People often confuse pussy for cats. They are not one and the same.

I like pussy but am not over fond of cats. We have two cats who live outside and whom I tolerate, just.

Cat number one is a female called Vodka. The name of the cat is nothing to do with me and has not been influenced by my recent medication. I said we should call it Poxy.

The second cat is her son and is called stripes. Individually they areOK but they dont get on to well together as a rule of thumb and are greedy little beggars who make right racket when hungry.

Being a male we had decided to have Stripes done when we got back from our hols in Feb. However the day we were going away Stripes turned up at out place looking slightly the worse for wear. Actually he looked a lot worse for wear and his tail was looking in pretty sorry state and he looked as if he had a one sided argument with a tractor or some other agricultural machine and come a distant second.

The day was saved by Mrs Roynie who called in to make some final arrangements about meeting up with the kids for skiing. MrsR being a cat lover as opposed to pussy lover took pity on Strips and offered to take him to her vet who could sort out the tail and “do” him at the same time. A deal was struck and the hapless Stripes was captured and sent off to his fate and kiss his balls good bye. I have to be honest as a bloke I did feel a pang of guilt but only for few seconds.

The following evening Mrs Roynie rang to say that the operation had gone weel and that Stripes nuts had been taken off but alas his tail was badly broken and the only option was amputation leaving him with a bloody stump.

Poor old stumpy no nuts as he was quickly renamed needed a fair bit of after care and once again MrsR came to the rescue and took nutless to her place until we got back and she looked after him very well.

We picked him up as soon as we got home and you know, the funny thing is that he and Vodka his mother have actually got on much better since the chop.
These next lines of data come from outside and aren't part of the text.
(** C7, amended.  When the SELECT of the most recent row fails,
    [get_last_weather_record] returns [None] and the gate ACCEPTs, whatever
    the caller passed: there is no opt-in.  Only a failure to open the
    session for that read escapes [is_data_fresh]; [save_weather_data] then
    returns the [error] result for the entity and leaves the table alone. *)
Theorem read_failure_policy
    (city : string) (min_age_minutes : option Z) (m : Z) (e : Env) (tbl : Table) :
  resolve_min_age min_age_minutes e = Ok m ->
  session_ok e = true ->
  (read_session_ok e = true -> query_ok e = false ->
     get_last_weather_record city e tbl = Ok None /\
     is_data_fresh city m e tbl = Ok (false, None, None) /\
     gate_accepts city min_age_minutes e tbl)
  /\
  (read_session_ok e = false ->
     is_data_fresh city m e tbl = Raise SQLAlchemyError /\
     forall temperature humidity pressure description wind_speed clouds,
       save_weather_data city temperature humidity pressure description
         wind_speed clouds min_age_minutes true e tbl
       = (Ok {| saved := false; skipped := false; reason := "error";
                age_minutes := None;
                message := MsgError city SQLAlchemyError |}, tbl)).
Proof.
  intros Hm Hs. split.
  - intros Hr Hq.
    assert (Hl : get_last_weather_record city e tbl = Ok None).
    { unfold get_last_weather_record, get_session. now rewrite Hr, Hq. }
    assert (Hf : is_data_fresh city m e tbl = Ok (false, None, None)).
    { unfold is_data_fresh. now rewrite Hl. }
    split; [exact Hl|]. split; [exact Hf|]. eapply not_fresh_accepts; eauto.
  - intros Hr.
    assert (Hf : is_data_fresh city m e tbl = Raise SQLAlchemyError).
    { unfold is_data_fresh, get_last_weather_record, get_session. now rewrite Hr. }
    split; [exact Hf|]. intros t h p d ws cl.
    unfold save_weather_data. rewrite Hm, Hs. simpl.
    unfold save_try. now rewrite Hf.
Qed.

Lemma read_failure_policy_witness :
  gate_accepts "Moscow,ru" None (env_query_fails minute) [moscow_row (Some at_epoch)].
Proof.
  refine (proj2 (proj2 (proj1 (read_failure_policy "Moscow,ru" None 30
            (env_query_fails minute) [moscow_row (Some at_epoch)] eq_refl eq_refl)
            eq_refl eq_refl))).
Defined.

(** ** The insert of [save_weather_data] *)

Lemma db_insert_Some (e : Env) (weather row : WeatherData) :
  db_insert e weather = Some row <-> commit_ok e = true /\ stored_as e weather row.
Proof.
  unfold db_insert, stored_as. destruct (commit_ok e).
  - destruct (store e SqlFloat false (w_temperature weather)) as [t|];
      [|split; [discriminate | intros (_ & _ & _ & _ & [=] & _)]].
    destruct (store e SqlInteger true (w_humidity weather)) as [h|];
      [|split; [discriminate | intros (_ & _ & _ & _ & _ & [=] & _)]].
    destruct (store e SqlInteger true (w_pressure weather)) as [p|];
      [|split; [discriminate | intros (_ & _ & _ & _ & _ & _ & [=] & _)]].
    destruct (store e (SqlString 200) true (w_description weather)) as [d|];
      [|split; [discriminate | intros (_ & _ & _ & _ & _ & _ & _ & [=] & _)]].
    destruct (store e SqlFloat true (w_wind_speed weather)) as [ws|];
      [|split; [discriminate | intros (_ & _ & _ & _ & _ & _ & _ & _ & [=] & _)]].
    destruct (store e SqlInteger true (w_clouds weather)) as [cl|];
      [|split; [discriminate | intros (_ & _ & _ & _ & _ & _ & _ & _ & _ & [=])]].
    split.
    + intros [= <-]. simpl. repeat split; reflexivity.
    + intros (_ & Hid & Hcity & Hcr & [= ->] & [= ->] & [= ->] & [= ->] & [= ->] & [= ->]).
      destruct row; simpl in *. now subst.
  - split; [discriminate | intros [[=] _]].
Qed.

(** NULL stays NULL in the columns that allow it. *)
Lemma store_null (e : Env) (ty : column_type) (v : pyval) :
  store e ty true JNull = Some v -> v = JNull.
Proof. now intros [= <-]. Qed.

(** What a call that gets past the gate comes to. *)
Lemma save_try_insert
    (city : string) (t h p d ws cl : pyval) (m : Z) (e : Env) (tbl : Table) :
  save_try city t h p d ws cl m false e tbl
  = (rounded <~ round1 t ;;
     match db_insert e (inserted_row city rounded h p d ws cl e) with
     | Some row =>
         Ok ({| saved := true; skipped := false; reason := "saved";
                age_minutes := None; message := MsgSaved city |},
             (tbl ++ [row])%list)
     | None => Raise SQLAlchemyError
     end).
Proof. reflexivity. Qed.

Lemma save_try_not_fresh
    (city : string) (t h p d ws cl : pyval) (m : Z) (skip_if_fresh : bool)
    (e : Env) (tbl : Table) :
  (skip_if_fresh = false \/
   exists last a, is_data_fresh city m e tbl = Ok (false, last, a)) ->
  save_try city t h p d ws cl m skip_if_fresh e tbl
  = save_try city t h p d ws cl m false e tbl.
Proof.
  intros [-> | (last & a & Hf)]; [reflexivity|].
  destruct skip_if_fresh; [|reflexivity]. unfold save_try. now rewrite Hf.
Qed.

(** [save_weather_data] around its [try] block. *)
Lemma save_weather_data_try
    (city : string) (t h p d ws cl : pyval) (min_age_minutes : option Z)
    (skip_if_fresh : bool) (e : Env) (tbl : Table) :
  save_weather_data city t h p d ws cl min_age_minutes skip_if_fresh e tbl
  = match resolve_min_age min_age_minutes e, get_session (session_ok e) with
    | Ok m, Ok _ =>
        match save_try city t h p d ws cl m skip_if_fresh e tbl with
        | Ok (result, tbl') => (Ok result, tbl')
        | Raise x => (Ok (error_result city x), tbl)
        end
    | Raise x, _ => (Raise x, tbl)
    | Ok _, Raise x => (Raise x, tbl)
    end.
Proof.
  unfold save_weather_data.
  destruct (resolve_min_age min_age_minutes e) as [m|x]; [|reflexivity].
  now destruct (get_session (session_ok e)) as [[]|x].
Qed.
Everyone loves their mum but in this case we suspect the worst!

Having said that I was sent the following witty dittyn over the weekend by Delboy – you know the bloke, one of my oldest colleagues and friends who  found a skimpy thong up the sleeve of his coat when he came to visit us last year!  Turned out to be his daughters.

To be posted VERY LOW on the refrigerator door – nose height.
Dear Dogs and Cats,

The dishes with the paw print are yours and contain your food. The other dishes are mine and contain my food. Please note, placing a paw print in the middle of my plate and food does not stake a claim for it becoming y our food and dish, nor do I find that aesthetically pleasing in the slightest.

The stairway was not designed by NASCAR and is not a racetrack. Beating me to the bottom is not the object. Tripping me doesn’t help because I fall faster than you can run.

I cannot buy anything bigger than a king sized bed.  I am very sorry about this.  Do not think I will continue sleeping on the couch to ensure your comfort.  Dogs and cats can actually curl up in a ball when they sleep.  It is not necessary to sleep perpendicular to each other stretched out to the fullest extent possible.  I also know that sticking tails straight out and having tongues hanging out the other end to maximize space is nothing but sarcasm.

For the last time, there is not a secret exit from the bathroom. 
 If by some miracle I beat you there and manage to get the door shut, it is not necessary to claw, whine, meow, try to turn the knob or get your paw under the edge and try to pull the door open.  I must exit through the same door I entered.  Also, I have been using the bathroom for years — canine or feline attendance is not required.

The proper order is kiss me, then go smell the other dog or cat’s butt. 
 I cannot stress this enough!
To pacify
 you, my dear pets, I have posted the following message on our front door:

To All Non-Pet Owners Who Visit & Like to Complain About Our Pets: 

1. They live here. You don’t.
2. If you don’t want their hair on your clothes, stay off the furniture. (That’s why they call it “fur-niture.)

3. I like my pets a lot better than I like most people.

4. To you, it’s an animal. To me, he/she is an adopted son/daughter who is short, hairy, walks on all fours and doesn’t speak clearly.   

Remember: Dogs and cats are better than a lot of kids because they:

1. Eat less
2. Don’t ask for money all the time
3 Are easier to train

4. Normally come when called
5. Never ask to drive the car
6. Don’t hang out with drug-using friends 

7. Don’t smoke or drink
8. Don’t have to buy the latest fashions
9. Don’t want to wear your clothes
10. Don’t need a gaz illion dollars for college, and…
11. If they get pregnant, you can sell their children.


2 Responses to “Stripes”

  1. clarissa says:

    Delboy’s daughter’s thong in his jacket?!!! Yowzer! 🙂

  2. enidd says:

    wow billy, like the number 49 bus. no posts for months, then two come along at once. did enidd’s other comment ever make it? Her one key has broken , and your sum thing asked her to add ten and four. very impossible.